(Beginning of DATA)

(* ===== verification/UsbTypes.v ===== *)
(** * The USB data model

    The descriptor objects of [interfaces/innerkits/native/include]: an endpoint, an
    interface, a configuration and a device, each with its members, its default
    constructor, its accessors and its mutators (a mutator returns the updated object).
    A [std::vector] member is a list, [std::string] is [string], an integer member is
    the [Z] it holds.  The bracketed text above a definition names the file and lines it
    translates. *)

From S2P Require Import Prelude.

#[local] Set Default Goal Selector "!".

(** [usb_common.h:27-67] the masks and constants of the descriptors *)
Definition INVALID_USB_INT_VALUE : Z := -1.
Definition USB_ENDPOINT_XFERTYPE_MASK : Z := 3.
Definition USB_ENDPOINT_NUMBER_MASK : Z := 15.
Definition USB_ENDPOINT_DIR_MASK : Z := 128.
Definition USB_ENDPOINT_DIR_OUT : Z := 0.
Definition USB_ENDPOINT_DIR_IN : Z := 128.
Definition USB_CFG_SELF_POWERED : Z := 128.
Definition USB_CFG_REMOTE_WAKEUP : Z := 32.

(** ** The gadget functions, one bit each *)
(** [usb_srv_support.h:52-63] [Function] *)
Definition FUNCTION_NONE : Z := 0.
Definition FUNCTION_ACM : Z := 1.
Definition FUNCTION_ECM : Z := Z.shiftl 1 1.
Definition FUNCTION_HDC : Z := Z.shiftl 1 2.
Definition FUNCTION_MTP : Z := Z.shiftl 1 3.
Definition FUNCTION_PTP : Z := Z.shiftl 1 4.
Definition FUNCTION_RNDIS : Z := Z.shiftl 1 5.
Definition FUNCTION_NCM : Z := Z.shiftl 1 8.
Definition FUNCTION_STORAGE : Z := Z.shiftl 1 9.
Definition FUNCTION_DEVMODE_AUTH : Z := Z.shiftl 1 12.

(** ** [USBEndpoint] *)
Module USBEndpoint.
(** [usb_endpoint.h:214-219] [USBEndpoint] the data members *)
Record t := mk {
  address_ : Z;
  attributes_ : Z;
  interval_ : Z;
  maxPacketSize_ : Z;
  interfaceId_ : Z;
}.

Definition set_address_ (v : Z) (s : t) : t :=
  mk v (attributes_ s) (interval_ s) (maxPacketSize_ s) (interfaceId_ s).
Definition set_attributes_ (v : Z) (s : t) : t :=
  mk (address_ s) v (interval_ s) (maxPacketSize_ s) (interfaceId_ s).
Definition set_interval_ (v : Z) (s : t) : t :=
  mk (address_ s) (attributes_ s) v (maxPacketSize_ s) (interfaceId_ s).
Definition set_maxPacketSize_ (v : Z) (s : t) : t :=
  mk (address_ s) (attributes_ s) (interval_ s) v (interfaceId_ s).
Definition set_interfaceId_ (v : Z) (s : t) : t :=
  mk (address_ s) (attributes_ s) (interval_ s) (maxPacketSize_ s) v.

(** [usb_endpoint.h:214-219] [USBEndpoint] the member initialisers, for the default constructor *)
Definition default : t := mk 0 0 INVALID_USB_INT_VALUE INVALID_USB_INT_VALUE UINT8_MAX.

(** [usb_endpoint.h:102-105] [USBEndpoint::GetAddress] *)
Definition GetAddress (s : t) : Z := address_ s.
(** [usb_endpoint.h:112-115] [USBEndpoint::GetAttributes] *)
Definition GetAttributes (s : t) : Z := attributes_ s.
(** [usb_endpoint.h:122-125] [USBEndpoint::GetInterval] *)
Definition GetInterval (s : t) : Z := interval_ s.
(** [usb_endpoint.h:127-130] [USBEndpoint::GetMaxPacketSize] *)
Definition GetMaxPacketSize (s : t) : Z := maxPacketSize_ s.
(** [usb_endpoint.h:157-160] [USBEndpoint::SetAddr] *)
Definition SetAddr (v : Z) (s : t) : t := set_address_ v s.
(** [usb_endpoint.h:162-165] [USBEndpoint::SetAttr] *)
Definition SetAttr (v : Z) (s : t) : t := set_attributes_ v s.
(** [usb_endpoint.h:167-170] [USBEndpoint::SetInterval] *)
Definition SetInterval (v : Z) (s : t) : t := set_interval_ v s.
(** [usb_endpoint.h:172-175] [USBEndpoint::SetMaxPacketSize] *)
Definition SetMaxPacketSize (v : Z) (s : t) : t := set_maxPacketSize_ v s.
(** [usb_endpoint.h:177-180] [USBEndpoint::SetInterfaceId] *)
Definition SetInterfaceId (v : Z) (s : t) : t := set_interfaceId_ v s.
(** [usb_endpoint.h:30-36] [USBEndpoint::USBEndpoint] the member-wise constructor *)
Definition make (address attributes interval maxPacketSize : Z) : t :=
  mk address attributes (i32 interval) (i32 maxPacketSize) UINT8_MAX.
(** [usb_endpoint.h:97-100] [GetNumber] *)
Definition GetNumber (s : t) : Z := u8 (Z.land (address_ s) USB_ENDPOINT_NUMBER_MASK).
(** [usb_endpoint.h:107-110] [GetDirection] *)
Definition GetDirection (s : t) : Z := Z.land (address_ s) USB_ENDPOINT_DIR_MASK.
(** [usb_endpoint.h:117-120] [GetEndpointNumber] *)
Definition GetEndpointNumber (s : t) : Z := Z.land (address_ s) USB_ENDPOINT_NUMBER_MASK.
(** [usb_endpoint.h:132-135] [GetType] *)
Definition GetType (s : t) : Z := Z.land (attributes_ s) USB_ENDPOINT_XFERTYPE_MASK.
(** [usb_endpoint.h:182-185] [GetInterfaceId] the member is [uint8_t], the result [int8_t] *)
Definition GetInterfaceId (s : t) : Z := i8 (interfaceId_ s).
End USBEndpoint.

(** ** [UsbInterface] *)
Module UsbInterface.
(** [usb_interface.h:304-313] [UsbInterface] the data members *)
Record t := mk {
  id_ : Z;
  protocol_ : Z;
  klass_ : Z;
  subClass_ : Z;
  alternateSetting_ : Z;
  name_ : string;
  endpoints_ : list USBEndpoint.t;
  iInterface_ : Z;
  authorized_ : bool;
}.

Definition set_id_ (v : Z) (s : t) : t :=
  mk v (protocol_ s) (klass_ s) (subClass_ s) (alternateSetting_ s) (name_ s) (endpoints_ s) (iInterface_ s) (authorized_ s).
Definition set_protocol_ (v : Z) (s : t) : t :=
  mk (id_ s) v (klass_ s) (subClass_ s) (alternateSetting_ s) (name_ s) (endpoints_ s) (iInterface_ s) (authorized_ s).
Definition set_klass_ (v : Z) (s : t) : t :=
  mk (id_ s) (protocol_ s) v (subClass_ s) (alternateSetting_ s) (name_ s) (endpoints_ s) (iInterface_ s) (authorized_ s).
Definition set_subClass_ (v : Z) (s : t) : t :=
  mk (id_ s) (protocol_ s) (klass_ s) v (alternateSetting_ s) (name_ s) (endpoints_ s) (iInterface_ s) (authorized_ s).
Definition set_alternateSetting_ (v : Z) (s : t) : t :=
  mk (id_ s) (protocol_ s) (klass_ s) (subClass_ s) v (name_ s) (endpoints_ s) (iInterface_ s) (authorized_ s).
Definition set_name_ (v : string) (s : t) : t :=
  mk (id_ s) (protocol_ s) (klass_ s) (subClass_ s) (alternateSetting_ s) v (endpoints_ s) (iInterface_ s) (authorized_ s).
Definition set_endpoints_ (v : list USBEndpoint.t) (s : t) : t :=
  mk (id_ s) (protocol_ s) (klass_ s) (subClass_ s) (alternateSetting_ s) (name_ s) v (iInterface_ s) (authorized_ s).
Definition set_iInterface_ (v : Z) (s : t) : t :=
  mk (id_ s) (protocol_ s) (klass_ s) (subClass_ s) (alternateSetting_ s) (name_ s) (endpoints_ s) v (authorized_ s).
Definition set_authorized_ (v : bool) (s : t) : t :=
  mk (id_ s) (protocol_ s) (klass_ s) (subClass_ s) (alternateSetting_ s) (name_ s) (endpoints_ s) (iInterface_ s) v.

(** [usb_interface.h:304-313] [UsbInterface] the member initialisers, for the default constructor *)
Definition default : t := mk INT32_MAX INT32_MAX INT32_MAX INT32_MAX INT32_MAX "" [] UINT8_MAX true.

(** [usb_interface.h:33-47] [UsbInterface::UsbInterface] the member-wise constructor; it does not keep the name *)
Definition make (id protocol interfaceClass subClass alternateSetting : Z) (name : string)
    (endpoints : list USBEndpoint.t) : t :=
  mk id protocol interfaceClass subClass alternateSetting (name_ default) endpoints (iInterface_ default)
    (authorized_ default).

(** [usb_interface.h:142-145] [UsbInterface::GetName] *)
Definition GetName (s : t) : string := name_ s.
(** [usb_interface.h:147-150] [UsbInterface::GetId] *)
Definition GetId (s : t) : Z := id_ s.
(** [usb_interface.h:152-155] [UsbInterface::GetClass] *)
Definition GetClass (s : t) : Z := klass_ s.
(** [usb_interface.h:157-160] [UsbInterface::GetSubClass] *)
Definition GetSubClass (s : t) : Z := subClass_ s.
(** [usb_interface.h:162-165] [UsbInterface::GetAlternateSetting] *)
Definition GetAlternateSetting (s : t) : Z := alternateSetting_ s.
(** [usb_interface.h:167-170] [UsbInterface::GetProtocol] *)
Definition GetProtocol (s : t) : Z := protocol_ s.
(** [usb_interface.h:187-190] [UsbInterface::GetEndpoints] *)
Definition GetEndpoints (s : t) : list USBEndpoint.t := endpoints_ s.
(** [usb_interface.h:253-256] [UsbInterface::GetiInterface] *)
Definition GetiInterface (s : t) : Z := iInterface_ s.
(** [usb_interface.h:258-261] [UsbInterface::GetAuthorizeStatus] *)
Definition GetAuthorizeStatus (s : t) : bool := authorized_ s.
(** [usb_interface.h:192-195] [UsbInterface::SetEndpoints] *)
Definition SetEndpoints (v : list USBEndpoint.t) (s : t) : t := set_endpoints_ v s.
(** [usb_interface.h:197-200] [UsbInterface::SetId] *)
Definition SetId (v : Z) (s : t) : t := set_id_ v s.
(** [usb_interface.h:202-205] [UsbInterface::SetProtocol] *)
Definition SetProtocol (v : Z) (s : t) : t := set_protocol_ v s.
(** [usb_interface.h:207-210] [UsbInterface::SetClass] *)
Definition SetClass (v : Z) (s : t) : t := set_klass_ v s.
(** [usb_interface.h:212-215] [UsbInterface::SetSubClass] *)
Definition SetSubClass (v : Z) (s : t) : t := set_subClass_ v s.
(** [usb_interface.h:217-220] [UsbInterface::SetAlternateSetting] *)
Definition SetAlternateSetting (v : Z) (s : t) : t := set_alternateSetting_ v s.
(** [usb_interface.h:222-225] [UsbInterface::SetName] *)
Definition SetName (v : string) (s : t) : t := set_name_ v s.
(** [usb_interface.h:248-251] [UsbInterface::SetiInterface] *)
Definition SetiInterface (v : Z) (s : t) : t := set_iInterface_ v s.
(** [usb_interface.h:263-266] [UsbInterface::SetAuthorizeStatus] *)
Definition SetAuthorizeStatus (v : bool) (s : t) : t := set_authorized_ v s.
(** [usb_interface.h:172-175] [GetEndpointCount] the vector's [size_t] size returned as [int32_t] *)
Definition GetEndpointCount (s : t) : Z := i32 (Z.of_nat (length (endpoints_ s))).
(** [usb_interface.h:177-185] [GetEndpoint] *)
Definition GetEndpoint (index : Z) (s : t) : option USBEndpoint.t :=
  if Z.of_nat (length (endpoints_ s)) <=? index then None
  else endpoints_ s !! Z.to_nat index.
End UsbInterface.

(** ** [USBConfig] *)
Module USBConfig.
(** [usb_config.h:273-279] [USBConfig] the data members *)
Record t := mk {
  id_ : Z;
  attributes_ : Z;
  interfaces_ : list UsbInterface.t;
  maxPower_ : Z;
  name_ : string;
  iConfiguration_ : Z;
}.

Definition set_id_ (v : Z) (s : t) : t :=
  mk v (attributes_ s) (interfaces_ s) (maxPower_ s) (name_ s) (iConfiguration_ s).
Definition set_attributes_ (v : Z) (s : t) : t :=
  mk (id_ s) v (interfaces_ s) (maxPower_ s) (name_ s) (iConfiguration_ s).
Definition set_interfaces_ (v : list UsbInterface.t) (s : t) : t :=
  mk (id_ s) (attributes_ s) v (maxPower_ s) (name_ s) (iConfiguration_ s).
Definition set_maxPower_ (v : Z) (s : t) : t :=
  mk (id_ s) (attributes_ s) (interfaces_ s) v (name_ s) (iConfiguration_ s).
Definition set_name_ (v : string) (s : t) : t :=
  mk (id_ s) (attributes_ s) (interfaces_ s) (maxPower_ s) v (iConfiguration_ s).
Definition set_iConfiguration_ (v : Z) (s : t) : t :=
  mk (id_ s) (attributes_ s) (interfaces_ s) (maxPower_ s) (name_ s) v.

(** [usb_config.h:273-279] [USBConfig] the member initialisers, for the default constructor *)
Definition default : t := mk INVALID_USB_INT_VALUE 0 [] INVALID_USB_INT_VALUE "" UINT8_MAX.

(** [usb_config.h:35-43] [USBConfig::USBConfig] the member-wise constructor *)
Definition make (id attributes : Z) (name : string) (maxPower : Z) (interfaces : list UsbInterface.t) : t :=
  mk (i32 id) attributes interfaces (i32 maxPower) name (iConfiguration_ default).

(** [usb_config.h:135-138] [USBConfig::GetId] *)
Definition GetId (s : t) : Z := id_ s.
(** [usb_config.h:140-143] [USBConfig::GetAttributes] *)
Definition GetAttributes (s : t) : Z := attributes_ s.
(** [usb_config.h:165-168] [USBConfig::GetName] *)
Definition GetName (s : t) : string := name_ s.
(** [usb_config.h:185-188] [USBConfig::GetInterfaces] *)
Definition GetInterfaces (s : t) : list UsbInterface.t := interfaces_ s.
(** [usb_config.h:232-235] [USBConfig::GetiConfiguration] *)
Definition GetiConfiguration (s : t) : Z := iConfiguration_ s.
(** [usb_config.h:180-183] [USBConfig::SetInterfaces] *)
Definition SetInterfaces (v : list UsbInterface.t) (s : t) : t := set_interfaces_ v s.
(** [usb_config.h:190-193] [USBConfig::SetId] *)
Definition SetId (v : Z) (s : t) : t := set_id_ v s.
(** [usb_config.h:195-198] [USBConfig::SetAttribute] *)
Definition SetAttribute (v : Z) (s : t) : t := set_attributes_ v s.
(** [usb_config.h:200-203] [USBConfig::SetMaxPower] *)
Definition SetMaxPower (v : Z) (s : t) : t := set_maxPower_ v s.
(** [usb_config.h:222-225] [USBConfig::SetName] *)
Definition SetName (v : string) (s : t) : t := set_name_ v s.
(** [usb_config.h:227-230] [USBConfig::SetiConfiguration] *)
Definition SetiConfiguration (v : Z) (s : t) : t := set_iConfiguration_ v s.
(** [usb_config.h:145-152] [GetInterface] [None] is the [false] result, which leaves the output alone *)
Definition GetInterface (index : Z) (s : t) : option UsbInterface.t :=
  if Z.of_nat (length (interfaces_ s)) <=? index then None
  else interfaces_ s !! Z.to_nat index.
(** [usb_config.h:154-157] [GetInterfaceCount] *)
Definition GetInterfaceCount (s : t) : Z := u32 (Z.of_nat (length (interfaces_ s))).
(** [usb_config.h:159-163] [GetMaxPower] in mA: the field counts units of 2 mA *)
Definition GetMaxPower (s : t) : Z := i32 (maxPower_ s * 2).
(** [usb_config.h:170-173] [IsRemoteWakeup] *)
Definition IsRemoteWakeup (s : t) : bool := negb (Z.land (attributes_ s) USB_CFG_REMOTE_WAKEUP =? 0).
(** [usb_config.h:175-178] [IsSelfPowered] *)
Definition IsSelfPowered (s : t) : bool := negb (Z.land (attributes_ s) USB_CFG_SELF_POWERED =? 0).
End USBConfig.


(** [usb_device.h:34-38] [AuthorizeStatus] *)
Inductive AuthorizeStatus := DISABLED | ENABLED | NEW_ARRIVED.

#[global] Instance AuthorizeStatus_eq_dec : EqDecision AuthorizeStatus.
Proof. solve_decision. Defined.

(End of DATA)

Beginning at the opening line of the data, transcribe each line exactly until you reach the line with "Module USBEndpoint.", which you also include, and go no further.

▸ ANSWER BELOW:
(* ===== verification/UsbTypes.v ===== *)
(** * The USB data model

    The descriptor objects of [interfaces/innerkits/native/include]: an endpoint, an
    interface, a configuration and a device, each with its members, its default
    constructor, its accessors and its mutators (a mutator returns the updated object).
    A [std::vector] member is a list, [std::string] is [string], an integer member is
    the [Z] it holds.  The bracketed text above a definition names the file and lines it
    translates. *)

From S2P Require Import Prelude.

#[local] Set Default Goal Selector "!".

(** [usb_common.h:27-67] the masks and constants of the descriptors *)
Definition INVALID_USB_INT_VALUE : Z := -1.
Definition USB_ENDPOINT_XFERTYPE_MASK : Z := 3.
Definition USB_ENDPOINT_NUMBER_MASK : Z := 15.
Definition USB_ENDPOINT_DIR_MASK : Z := 128.
Definition USB_ENDPOINT_DIR_OUT : Z := 0.
Definition USB_ENDPOINT_DIR_IN : Z := 128.
Definition USB_CFG_SELF_POWERED : Z := 128.
Definition USB_CFG_REMOTE_WAKEUP : Z := 32.

(** ** The gadget functions, one bit each *)
(** [usb_srv_support.h:52-63] [Function] *)
Definition FUNCTION_NONE : Z := 0.
Definition FUNCTION_ACM : Z := 1.
Definition FUNCTION_ECM : Z := Z.shiftl 1 1.
Definition FUNCTION_HDC : Z := Z.shiftl 1 2.
Definition FUNCTION_MTP : Z := Z.shiftl 1 3.
Definition FUNCTION_PTP : Z := Z.shiftl 1 4.
Definition FUNCTION_RNDIS : Z := Z.shiftl 1 5.
Definition FUNCTION_NCM : Z := Z.shiftl 1 8.
Definition FUNCTION_STORAGE : Z := Z.shiftl 1 9.
Definition FUNCTION_DEVMODE_AUTH : Z := Z.shiftl 1 12.

(** ** [USBEndpoint] *)
Module USBEndpoint.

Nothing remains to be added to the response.